Definition mint_asset (transaction_tracker : H256) (metadata : String) (output : AssetMintOutput)
    (approver : option Address) (approvers : list Address) (registrar : option Address)
    (allowed_script_hashes : list H160) (sender : Address) (shard_users : list Address)
    (pool : list Asset) : shardM () :=
  _ ← (if negb (len shard_users =? 0) &&
          negb (existsb (λ user, bool_decide (user ∈ sender :: approvers)) shard_users)
       then throw RuntimeError.InsufficientPermission else mret tt);
  let asset_type := blake160 transaction_tracker in
  scheme ← asset_scheme asset_type;
  _ ← (match scheme with
       | Some _ => throw (RuntimeError.AssetSchemeDuplicated transaction_tracker shard_id)
       | None => mret tt
       end);
  _ ← create_asset_scheme asset_type metadata (amo_supply output) approver registrar
        allowed_script_hashes pool;
  _ ← create_asset transaction_tracker 0 asset_type (amo_lock_script_hash output)
        (amo_parameters output) (amo_supply output) None;
  mret tt.

Definition approved_by_registrar (asset_type : H160) (sender : Address) (approvers : list Address)
  : shardM bool :=
  scheme ← asset_scheme asset_type;
  scheme ← or_throw scheme (RuntimeError.AssetSchemeNotFound asset_type shard_id);
  match sch_registrar scheme with
  | Some registrar => mret (bool_decide (registrar = sender) || bool_decide (registrar ∈ approvers))
  | None => mret false
  end.

Definition change_asset_scheme (sender : Address) (approvers : list Address) (asset_type : H160)
    (seq : N) (metadata : String) (approver registrar : option Address)
    (allowed_script_hashes : list H160) : shardM () :=
  approved ← approved_by_registrar asset_type sender approvers;
  if negb approved then throw RuntimeError.InsufficientPermission
  else
    with_asset_scheme_mut asset_type
      (scheme ← get_st;
       if negb (sch_seq scheme =? seq) then
         throw_st (StateError.Runtime
           (RuntimeError.InvalidSeqOfAssetScheme asset_type shard_id (sch_seq scheme) seq))
       else
         _ ← modify_st (change_data metadata approver registrar allowed_script_hashes);
         modify_st AssetScheme_increase_seq).

Definition increase_asset_supply (transaction_tracker : H256) (seq : N) (sender : Address)
    (approvers : list Address) (asset_type : H160) (output : AssetMintOutput) : shardM () :=
  approved ← approved_by_registrar asset_type sender approvers;
  if negb approved then throw RuntimeError.InsufficientPermission
  else
    _ ← lift_st (assert (0 <? amo_supply output));
    _ ← with_asset_scheme_mut asset_type
          (scheme ← get_st;
           if negb (seq =? sch_seq scheme) then
             throw_st (StateError.Runtime
               (RuntimeError.InvalidSeqOfAssetScheme asset_type shard_id (sch_seq scheme) seq))
           else
             _ ← increase_supply_mut (amo_supply output);
             modify_st AssetScheme_increase_seq);
    _ ← create_asset transaction_tracker 0 asset_type (amo_lock_script_hash output)
          (amo_parameters output) (amo_supply output) None;
    mret tt.

Definition check_input_asset (input : AssetTransferInput) (sender : Address)
    (approvers : list Address) : shardM (OwnedAsset * bool) :=
  let prev_out := ati_prev_out input in
  let index := aop_index prev_out in
  let tracker := aop_tracker prev_out in
  let asset_type := aop_asset_type prev_out in
  let quantity := aop_quantity prev_out in
  _ ← lift_st (assert (shard_id =? aop_shard_id prev_out));
  approved_by_regulator ← approved_by_registrar asset_type sender approvers;
  _ ← (if negb approved_by_regulator then
         scheme ← asset_scheme asset_type;
         scheme ← or_throw scheme
           (RuntimeError.AssetSchemeNotFound asset_type (aop_shard_id prev_out));
         match sch_approver scheme with
         | Some approver =>
             if negb (bool_decide (sender = approver)) && negb (bool_decide (approver ∈ approvers))
             then throw (RuntimeError.NotApproved approver)
             else mret tt
         | None => mret tt
         end
       else mret tt);
  a ← asset tracker index;
  a ← or_throw a (RuntimeError.AssetNotFound (aop_shard_id prev_out) tracker index);
  if negb (oa_quantity a =? quantity) then
    throw (RuntimeError.InvalidAssetQuantity (aop_shard_id prev_out) tracker index
             (oa_quantity a) quantity)
  else if negb (bool_decide (oa_asset_type a = asset_type)) then
    throw (RuntimeError.UnexpectedAssetType index (oa_asset_type a) asset_type)
  else mret (a, approved_by_regulator).

Definition check_output_script_hash (output : AssetTransferOutput) (sender : Address)
    (approvers : list Address) : shardM () :=
  _ ← lift_st (assert (shard_id =? ato_shard_id output));
  scheme ← asset_scheme (ato_asset_type output);
  scheme ← or_throw scheme (RuntimeError.AssetSchemeNotFound (ato_asset_type output) shard_id);
  if match sch_registrar scheme with
     | Some registrar => bool_decide (sender = registrar) || bool_decide (registrar ∈ approvers)
     | None => false
     end
  then mret tt
  else if is_allowed_script_hash scheme (ato_lock_script_hash output) then mret tt
  else throw (RuntimeError.ScriptNotAllowed (ato_lock_script_hash output)).

(** The script part of [check_and_run_input_script]: decoding, running and judging. *)
Definition run_scripts (input : AssetTransferInput) (parameters : list bytes)
    (to_hash : Tag.Tag → AssetTransferInput → bool → result HashingError H256) (burn : bool)
  : result StateError.t () :=
  match VmDecode.decode (ati_lock_script input), VmDecode.decode (ati_unlock_script input) with
  | Panic, _ | _, Panic => Panic
  | Ok lock_script, Ok unlock_script =>
      let unlock_failure reason := Err (StateError.Runtime
        (RuntimeError.FailedToUnlock shard_id (aop_tracker (ati_prev_out input))
           (aop_index (ati_prev_out input)) reason)) in
      match execute to_hash input burn parent_block_number parent_block_timestamp
              unlock_script parameters lock_script Config_default, burn with
      | Ok ScriptResult.Burnt, true => Ok tt
      | Ok ScriptResult.Burnt, false => unlock_failure UnlockFailureReason.ScriptShouldBeBurnt
      | Ok ScriptResult.Unlocked, false => Ok tt
      | Ok ScriptResult.Unlocked, true => unlock_failure UnlockFailureReason.ScriptShouldNotBeBurnt
      | Ok ScriptResult.Fail, _ | Err _, _ => unlock_failure UnlockFailureReason.ScriptError
      | Panic, _ => Panic
      end
  | _, _ => Err (StateError.Runtime RuntimeError.InvalidScript)
  end.

(** [order] is the order the input belongs to. *)
Definition check_and_run_input_script (input : AssetTransferInput)
    (transaction : ShardTransaction.t) (order : option Order) (burn : bool) (sender : Address)
    (approvers : list Address) : shardM () :=
  '(a, from_regulator) ← check_input_asset input sender approvers;
  if (from_regulator : bool) then mret tt
  else
    if match order, oa_order_hash a with
       | Some order, Some order_hash => bool_decide (order_hash = Order_hash order)
       | _, _ => false
       end
    then mret tt
    else
      let to_hash := match order with
                     | Some order => Order_hash_partially order
                     | None => ShardTransaction_hash_partially transaction
                     end in
      if negb (bool_decide (oa_lock_script_hash a = blake160 (ati_lock_script input))) then
        throw (RuntimeError.ScriptHashMismatch (oa_lock_script_hash a)
                 (blake160 (ati_lock_script input)))
      else lift_st (run_scripts input (oa_parameters a) to_hash burn).

(** The loop of [check_orders] over the inputs of one order counts the inputs that are
    origin outputs. *)
Fixpoint check_order_inputs (order : Order) (inputs : list AssetTransferInput)
    (indices : list N) (counter : N) : shardM N :=
  match indices with
  | [] => mret counter
  | input_idx :: indices =>
      input ← lift_st (expect (inputs !! N.to_nat input_idx));
      let prev_out := ati_prev_out input in
      if negb (aop_shard_id prev_out =? shard_id) then
        check_order_inputs order inputs indices counter
      else
        a ← asset (aop_tracker prev_out) (aop_index prev_out);
        a ← or_throw a
          (RuntimeError.AssetNotFound shard_id (aop_tracker prev_out) (aop_index prev_out));
        if match oa_order_hash a with
           | Some order_hash => bool_decide (order_hash = Order_hash order)
           | None => false
           end
        then check_order_inputs order inputs indices counter
        else if bool_decide (prev_out ∈ ord_origin_outputs order)
        then check_order_inputs order inputs indices (counter + 1)
        else throw (RuntimeError.InvalidOriginOutputs (Order_hash order))
  end.

Definition check_orders (orders : list OrderOnTransfer) (inputs : list AssetTransferInput)
  : shardM () :=
  for_each (λ order_tx,
    let order := oot_order order_tx in
    counter ← check_order_inputs order inputs
      (oot_input_from_indices order_tx ++ oot_input_fee_indices order_tx) 0;
    if (0 <? counter) && negb (counter =? len (ord_origin_outputs order)) then
      throw (RuntimeError.InvalidOriginOutputs (Order_hash order))
    else mret tt) orders.

(** [values_to_hash] *)
Definition input_orders (inputs : list AssetTransferInput) (orders : list OrderOnTransfer)
  : result StateError.t (list (option Order)) :=
  fill_indices (λ order_tx, Ok (oot_order order_tx))
    (λ order_tx, oot_input_from_indices order_tx ++ oot_input_fee_indices order_tx)
    (length inputs) orders.

Definition output_order_hashes (outputs : list AssetTransferOutput) (orders : list OrderOnTransfer)
  : result StateError.t (list (option H256)) :=
  fill_indices
    (λ order_tx,
       consumed ← Order_consume (oot_order order_tx) (oot_spent_quantity order_tx);
       Ok (Order_hash consumed))
    (λ order_tx,
       oot_output_from_indices order_tx ++ oot_output_to_indices order_tx ++
       oot_output_owned_fee_indices order_tx ++ oot_output_transferred_fee_indices order_tx)
    (length outputs) orders.

(** The inputs with the order of each, then the burns, skipping other shards. *)
Definition on_this_shard (input : AssetTransferInput) : bool :=
  aop_shard_id (ati_prev_out input) =? shard_id.

Definition run_input_scripts (transaction : ShardTransaction.t) (sender : Address)
    (approvers : list Address) (burns inputs : list AssetTransferInput)
    (values_to_hash : list (option Order)) : shardM () :=
  for_each (λ '(input, order, burn),
    if negb (on_this_shard input) then mret tt
    else check_and_run_input_script input transaction order burn sender approvers)
    (zip_with (λ input order, (input, order, false)) inputs values_to_hash ++
     ((λ input, (input, None, true)) <$> burns)).

Definition kill_inputs (inputs : list AssetTransferInput) : shardM () :=
  for_each (λ input,
    if negb (on_this_shard input) then mret tt
    else kill_asset (aop_tracker (ati_prev_out input)) (aop_index (ati_prev_out input))) inputs.

(** The loop that stores the outputs, from [index] on. *)
Fixpoint create_outputs (transaction_tracker : H256) (sender : Address) (approvers : list Address)
    (order_hashes : list (option H256)) (index : N) (outputs : list AssetTransferOutput)
  : shardM () :=
  match outputs with
  | [] => mret tt
  | output :: outputs =>
      _ ← (if negb (ato_shard_id output =? shard_id) then mret tt
           else
             _ ← check_output_script_hash output sender approvers;
             order_hash ← lift_st (expect (order_hashes !! N.to_nat index));
             _ ← create_asset transaction_tracker index (ato_asset_type output)
                   (ato_lock_script_hash output) (ato_parameters output) (ato_quantity output)
                   order_hash;
             mret tt);
      create_outputs transaction_tracker sender approvers order_hashes (index + 1) outputs
  end.

Definition reduce_burns (burns : list AssetTransferInput) : shardM () :=
  for_each (λ burn,
    if negb (on_this_shard burn) then mret tt
    else with_asset_scheme_mut (aop_asset_type (ati_prev_out burn))
           (reduce_supply_mut (aop_quantity (ati_prev_out burn)))) burns.

Definition transfer_asset (transaction : ShardTransaction.t) (sender : Address)
    (approvers : list Address) (burns inputs : list AssetTransferInput)
    (outputs : list AssetTransferOutput) (orders : list OrderOnTransfer) : shardM () :=
  values_to_hash ← lift_st (input_orders inputs orders);
  _ ← run_input_scripts transaction sender approvers burns inputs values_to_hash;
  _ ← check_orders orders inputs;
  order_hashes ← lift_st (output_order_hashes outputs orders);
  _ ← kill_inputs (inputs ++ burns);
  _ ← create_outputs (ShardTransaction_tracker transaction) sender approvers order_hashes 0 outputs;
  reduce_burns burns.

(** [*sum.entry(key).or_insert_with(Default::default) += quantity] *)
Definition add_sum (key : H160) (quantity : N) (sum : gmap H160 N) : gmap H160 N :=
  <[key := u64_add (default 0 (sum !! key)) quantity]> sum.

──────────

Could you retype exactly the lines above, starting at the line that contains "(** The script" and ending at the line that contains "(RuntimeError.FailedToUnlock shard_id (aop_tracker", and nothing more?

• [RESPONSE TO THE EXERCISE]:
(** The script part of [check_and_run_input_script]: decoding, running and judging. *)
Definition run_scripts (input : AssetTransferInput) (parameters : list bytes)
    (to_hash : Tag.Tag → AssetTransferInput → bool → result HashingError H256) (burn : bool)
  : result StateError.t () :=
  match VmDecode.decode (ati_lock_script input), VmDecode.decode (ati_unlock_script input) with
  | Panic, _ | _, Panic => Panic
  | Ok lock_script, Ok unlock_script =>
      let unlock_failure reason := Err (StateError.Runtime
        (RuntimeError.FailedToUnlock shard_id (aop_tracker (ati_prev_out input))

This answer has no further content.